=== Section Start ===

(** * Second-factor routes of the webmail account router

    A shallow embedding of [routes/account.js]: the remember-device token
    minted by [generate2faRemeberToken], and the request handlers of the
    second-factor routes ([/verify-totp], [/disable-2fa], [/check-totp],
    [/start-u2f], [/check-u2f], [/enable-u2f], [/setup-u2f], [/disable-u2f],
    [/enable-u2f/verify]).

    Conventions.
    - A JavaScript string is a [string]; each [ascii] stands for one UTF-16
      code unit below 256, so [String.length] is the JavaScript [length].
      Strings with larger code units are outside the model.
    - A byte buffer is a [list byte].
    - A 32-bit word is a [Z] in [0, 2^32), wrap-around written out. *)

From Stdlib Require Import ZArith NArith Lia List Bool Ascii String.
From Stdlib.Strings Require Import Byte.
From stdpp Require Import base option gmap strings list fin_maps.

Import ListNotations.
Local Open Scope string_scope.
Local Open Scope Z_scope.
Local Open Scope list_scope.

(** ** Byte buffers and their hexadecimal rendering *)

Module Hex.

(** The digit characters used by [Number.prototype.toString(16)] and by
    [Buffer.prototype.toString('hex')]: lowercase. *)
Definition hex_digit (d : N) : ascii :=
  match d with
  | 0%N => "0" | 1%N => "1" | 2%N => "2" | 3%N => "3"
  | 4%N => "4" | 5%N => "5" | 6%N => "6" | 7%N => "7"
  | 8%N => "8" | 9%N => "9" | 10%N => "a" | 11%N => "b"
  | 12%N => "c" | 13%N => "d" | 14%N => "e" | _ => "f"
  end%char.

(** Value of a hexadecimal digit character; both cases are read, as
    [parseInt(s, 16)] and [Buffer.from(s, 'hex')] do. *)
Definition digit_value (c : ascii) : option N :=
  let n := N_of_ascii c in
  if ((48 <=? n) && (n <=? 57))%N then Some (n - 48)%N
  else if ((97 <=? n) && (n <=? 102))%N then Some (n - 87)%N
  else if ((65 <=? n) && (n <=? 70))%N then Some (n - 55)%N
  else None.
Lemma extractResult_sources (env : Environment) (o : Outcome)
    (sources' : list Source) (a : StockAnalysis) :
  extractResult env o sources' = Return a -> sources a = sources'.
Proof.
  unfold extractResult. destruct o as [e|r]; [discriminate|].
  destruct (negb (truthyString (text r))); [discriminate|].
  destruct (JSON_parse env (orEmpty (text r))) as [[a0|]|e0];
    [|discriminate|discriminate].
  intros H. now injection H as <-.
Qed.

Lemma analyzeStockWithGemini_settles (env : Environment) (symbol' : jsstring)
    (price' : number) (sector' : jsstring) (w : World) :
  exists r w',
    analyzeStockWithGemini env symbol' price' sector' w = (r, w')
    /\ sameComponent w w'.
Proof.
  destruct (truthyString (Some (apiKey env))) eqn:K.
  - destruct (analyzeStockWithGemini_run env symbol' price' sector' w K)
      as (w' & E & S & _).
    now exists (extractResult env
                  (extractOutcome env symbol' price' sector' (requests w))
                  (snd (gathered env symbol' price' sector' (requests w)))), w'.
  - exists (Throw (MkError (lit "API Key is missing"))), w.
    unfold analyzeStockWithGemini. rewrite K. split; [reflexivity|].
    apply sameComponent_refl.
Qed.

=== Section End ===

● **Problem**
Line by line, retype the entire listing exactly.

● **Task solution**
(** * Second-factor routes of the webmail account router

    A shallow embedding of [routes/account.js]: the remember-device token
    minted by [generate2faRemeberToken], and the request handlers of the
    second-factor routes ([/verify-totp], [/disable-2fa], [/check-totp],
    [/start-u2f], [/check-u2f], [/enable-u2f], [/setup-u2f], [/disable-u2f],
    [/enable-u2f/verify]).

    Conventions.
    - A JavaScript string is a [string]; each [ascii] stands for one UTF-16
      code unit below 256, so [String.length] is the JavaScript [length].
      Strings with larger code units are outside the model.
    - A byte buffer is a [list byte].
    - A 32-bit word is a [Z] in [0, 2^32), wrap-around written out. *)

From Stdlib Require Import ZArith NArith Lia List Bool Ascii String.
From Stdlib.Strings Require Import Byte.
From stdpp Require Import base option gmap strings list fin_maps.

Import ListNotations.
Local Open Scope string_scope.
Local Open Scope Z_scope.
Local Open Scope list_scope.

(** ** Byte buffers and their hexadecimal rendering *)

Module Hex.

(** The digit characters used by [Number.prototype.toString(16)] and by
    [Buffer.prototype.toString('hex')]: lowercase. *)
Definition hex_digit (d : N) : ascii :=
  match d with
  | 0%N => "0" | 1%N => "1" | 2%N => "2" | 3%N => "3"
  | 4%N => "4" | 5%N => "5" | 6%N => "6" | 7%N => "7"
  | 8%N => "8" | 9%N => "9" | 10%N => "a" | 11%N => "b"
  | 12%N => "c" | 13%N => "d" | 14%N => "e" | _ => "f"
  end%char.

(** Value of a hexadecimal digit character; both cases are read, as
    [parseInt(s, 16)] and [Buffer.from(s, 'hex')] do. *)
Definition digit_value (c : ascii) : option N :=
  let n := N_of_ascii c in
  if ((48 <=? n) && (n <=? 57))%N then Some (n - 48)%N
  else if ((97 <=? n) && (n <=? 102))%N then Some (n - 87)%N
  else if ((65 <=? n) && (n <=? 70))%N then Some (n - 55)%N
  else None.
Lemma extractResult_sources (env : Environment) (o : Outcome)
    (sources' : list Source) (a : StockAnalysis) :
  extractResult env o sources' = Return a -> sources a = sources'.
Proof.
  unfold extractResult. destruct o as [e|r]; [discriminate|].
  destruct (negb (truthyString (text r))); [discriminate|].
  destruct (JSON_parse env (orEmpty (text r))) as [[a0|]|e0];
    [|discriminate|discriminate].
  intros H. now injection H as <-.
Qed.

Lemma analyzeStockWithGemini_settles (env : Environment) (symbol' : jsstring)
    (price' : number) (sector' : jsstring) (w : World) :
  exists r w',
    analyzeStockWithGemini env symbol' price' sector' w = (r, w')
    /\ sameComponent w w'.
Proof.
  destruct (truthyString (Some (apiKey env))) eqn:K.
  - destruct (analyzeStockWithGemini_run env symbol' price' sector' w K)
      as (w' & E & S & _).
    now exists (extractResult env
                  (extractOutcome env symbol' price' sector' (requests w))
                  (snd (gathered env symbol' price' sector' (requests w)))), w'.
  - exists (Throw (MkError (lit "API Key is missing"))), w.
    unfold analyzeStockWithGemini. rewrite K. split; [reflexivity|].
    apply sameComponent_refl.
Qed.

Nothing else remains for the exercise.